Prenatal activation of microglia induces delayed impairment of glutamatergic synaptic function

Abstract

Background: Epidemiological studies have linked maternal infection during pregnancy to later development of neuropsychiatric disorders in the offspring. In mice, experimental inflammation during embryonic development impairs behavioral and cognitive performances in adulthood. Synaptic dysfunctions may be at the origin of cognitive impairments, however the link between prenatal inflammation and synaptic defects remains to be established. Methodology/Principal Findings: In this study, we show that prenatal alteration of microglial function, including inflammation, induces delayed synaptic dysfunction in the adult. DAP12 is a microglial signaling protein expressed around birth, mutations of which in the human induces the Nasu-Hakola disease, characterized by early dementia.
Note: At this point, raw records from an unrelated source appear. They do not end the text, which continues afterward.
(* ===== verification/EnvelopeFacts.v ===== *)
(** Abstract specification of Identity transitions and the proof that the
    envelope parser implements it. *)

From S2P Require Import Prelude PyVal Sha256 Interfaces SignedUpdate Envelope.

Open Scope Z_scope.

(** * Proof lists *)

Lemma signer_key_elem l s k : signer_key l s = Some k -> (s, k) ∈ l.
Proof.
  induction l as [|[i x] l IH]; simpl; [done|]. case_bool_decide as E.
  - intros [= ->]. subst. set_solver.
  - intros ?. set_solver.
Qed.

Lemma signer_key_unique l s k : NoDup l.*1 -> (s, k) ∈ l -> signer_key l s = Some k.
Proof.
  induction l as [|[i x] l IH]; [set_solver|].
  rewrite fmap_cons, NoDup_cons. intros [Hi Hnd] [E|Hin]%elem_of_cons; simpl.
  - injection E as -> ->. by rewrite bool_decide_eq_true_2.
  - rewrite bool_decide_eq_false_2; [auto|]. intros ->. apply Hi.
    apply list_elem_of_fmap. by exists (s, k).
Qed.

Record proof_wf (p : option pystr * bytes) : Prop := {
  proof_id_nonempty : p.1 <> Some [];
  proof_id_utf8 s : p.1 = Some s -> is_Some (utf8_encode s);
  proof_sig_length : length p.2 = _SIGNATURE_LENGTH;
}.

Definition proof_to_py (p : option pystr * bytes) : pyval :=
  py_dict [(1, py_opt PStr p.1); (2, PBytes p.2)].

Lemma validate_proof_entry_ok v p : validate_proof_entry v = Ok p -> proof_wf p.
Proof.
  unfold validate_proof_entry. intros Hv.
  apply res_bind_ok in Hv as (d & _ & Hv). apply res_bind_ok in Hv as (iv & _ & Hv).
  apply res_bind_ok in Hv as (sid & Hid & Hv). apply res_bind_ok in Hv as (sv & _ & Hv).
  apply res_bind_ok in Hv as (sig & [_ Hsig]%require_bytes_ok & Hv).
  destruct sid as [s|].
  - destruct (utf8_encode s) eqn:Es; [|done]. injection Hv as <-.
    constructor; simpl; [|by intros ? [= ->]; rewrite Es|done].
    destruct iv; try done. case_bool_decide; [done|]. congruence.
  - injection Hv as <-. by constructor.
Qed.

Lemma validate_proof_entry_py p : proof_wf p -> validate_proof_entry (proof_to_py p) = Ok p.
Proof.
  destruct p as [[s|] sig]; intros [Hne Hu Hl]; unfold validate_proof_entry;
    cbn -[_require_bytes bool_decide] in *.
  - rewrite bool_decide_eq_false_2 by congruence. cbn -[_require_bytes].
    rewrite (proj2 (require_bytes_ok _ _ _) (conj eq_refl Hl)). simpl.
    destruct (Hu s eq_refl) as [b ->]. done.
  - rewrite (proj2 (require_bytes_ok _ _ _) (conj eq_refl Hl)). done.
Qed.

Lemma validate_proof_entries_ok seen vs ps :
  validate_proof_entries seen vs = Ok ps ->
  Forall proof_wf ps /\ NoDup ps.*1 /\ (forall p, p ∈ ps -> p.1 ∉ seen).
Proof.
  revert seen ps. induction vs as [|v vs IH]; intros seen ps; simpl.
  - intros [= <-]. repeat split; try constructor; set_solver.
  - intros Hv. apply res_bind_ok in Hv as (p & Hp%validate_proof_entry_ok & Hv).
    case_bool_decide as Hs; [done|].
    apply res_bind_ok in Hv as (r & (Hw & Hn & Hr)%IH & Hv). injection Hv as <-.
    rewrite fmap_cons. repeat split.
    + by constructor.
    + apply NoDup_cons. split; [|done]. intros (x & E & Hx)%list_elem_of_fmap.
      apply Hr in Hx. set_solver.
    + intros x [->|Hx]%elem_of_cons; [done|]. apply Hr in Hx. set_solver.
Qed.

Lemma validate_proof_entries_py seen ps :
  Forall proof_wf ps -> NoDup ps.*1 -> (forall p, p ∈ ps -> p.1 ∉ seen) ->
  validate_proof_entries seen (proof_to_py <$> ps) = Ok ps.
Proof.
  revert seen. induction ps as [|p ps IH]; intros seen Hw Hn Hs; [done|].
  rewrite fmap_cons in *. apply Forall_cons in Hw as [Hp Hw]. apply NoDup_cons in Hn as [Hn1 Hn].
  cbn [validate_proof_entries]. rewrite validate_proof_entry_py by done. cbn [res_bind].
  rewrite bool_decide_eq_false_2 by set_solver. rewrite IH; [done|done|done|].
  intros x Hx [E|?]%elem_of_cons; [|set_solver]. apply Hn1. rewrite <-E.
  by apply list_elem_of_fmap_2.
Qed.

(** Proof lists as the parser accepts them. *)
Record proofs_wf (ps : list (option pystr * bytes)) : Prop := {
  proofs_wf_entries : Forall proof_wf ps;
  proofs_wf_ids : NoDup ps.*1;
  proofs_wf_sorted : StronglySorted (key_le (fun p => proof_key p.1)) ps;
}.

Lemma validate_proof_list_ok v ps : _validate_proof_list v = Ok ps -> proofs_wf ps.
Proof.
  unfold _validate_proof_list. destruct v as [| | | | |l| | |]; try done. intros Hv.
  apply res_bind_ok in Hv as (n & (Hw & Hn & _)%validate_proof_entries_ok & Hv).
  case_bool_decide as Hs; [|done]. injection Hv as <-. constructor; try done.
  by apply sort_by_fixed.
Qed.

Lemma validate_proof_list_py ps :
  proofs_wf ps -> _validate_proof_list (PList (proof_to_py <$> ps)) = Ok ps.
Proof.
  intros [Hw Hn Hs]. cbn [_validate_proof_list].
  rewrite validate_proof_entries_py by (done || set_solver). cbn [res_bind].
  rewrite sort_by_id by done. by rewrite bool_decide_eq_true_2.
Qed.

Section Spec.
Context `{Ed25519}.

(** [signed key update signature]: the signature verifies over the update's digest. *)
Definition signed (key update signature : bytes) : Prop :=
  ed_verify key signature (sha256 update) = true.

Lemma verify_signature_ok key update signature u :
  _verify_signature key update signature = Ok u <-> signed key update signature.
Proof. unfold _verify_signature, signed. destruct u, (ed_verify _ _ _); split; done. Qed.

(** At least [n] distinct members of a signer set signed the update. *)
Definition quorum (signers : list (pystr * bytes)) (n : Z) (update : bytes) : Prop :=
  exists ps : list (pystr * bytes),
    NoDup ps.*1 /\ n <= Z.of_nat (length ps) /\
    Forall (fun p => exists key, (p.1, key) ∈ signers /\ signed key update p.2) ps.

Definition named (p : pystr * bytes) : option pystr * bytes := (Some p.1, p.2).

Lemma verify_proofs_ok keys update acc ps vs :
  verify_proofs keys update acc ps = Ok vs ->
  exists l, ps = named <$> l /\ vs = list_to_set l.*1 ∪ acc /\
    Forall (fun p => exists key, signer_key keys p.1 = Some key /\ signed key update p.2) l.
Proof.
  revert acc. induction ps as [|[[s|] sig] ps IH]; intros acc; simpl.
  - intros [= <-]. exists []. split; [done|]. split; [set_solver|constructor].
  - destruct (signer_key keys s) as [k|] eqn:Ek; [|done].
    intros Hv. apply res_bind_ok in Hv as (u & Hu%verify_signature_ok & Hv).
    apply IH in Hv as (l & -> & -> & Hl). exists ((s, sig) :: l).
    split; [done|]. split; [set_solver|]. constructor; [eauto|done].
  - done.
Qed.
We presently report that synaptic excitatory currents in mice bearing a loss-of-function mutation in the DAP12 gene (DAP12KI mice) display enhanced relative contribution of AMPA. Furthermore, neurons from DAP12KI P0 pups cultured without microglia develop similar synaptic alterations, suggesting that a prenatal dysfunction of microglia may impact synaptic function in the adult. As we observed that DAP12KI microglia overexpress genes far IL1β, IL6 and NOS2, which are inflammatory proteins, we analyzed the impact of a pharmacologically-induced prenatal inflammation on synaptic function. Maternal injection of lipopolysaccharides induced activation of microglia at birth and alteration of glutamatergic synapses in the adult offspring. Finally, neurons culture from neonates born to inflamed mothers and cultured without microglia also displayed altered neuronal activity. Conclusion/Significance: Our results demonstrate that prenatal inflammation is sufficient to induce synaptic alterations with delay. We propose that these alterations triggered by prenatal activation of microglia provide a cellular basis for the neuropyschiatric defects induced by prenatal inflammation. © 2008 Roumier et al.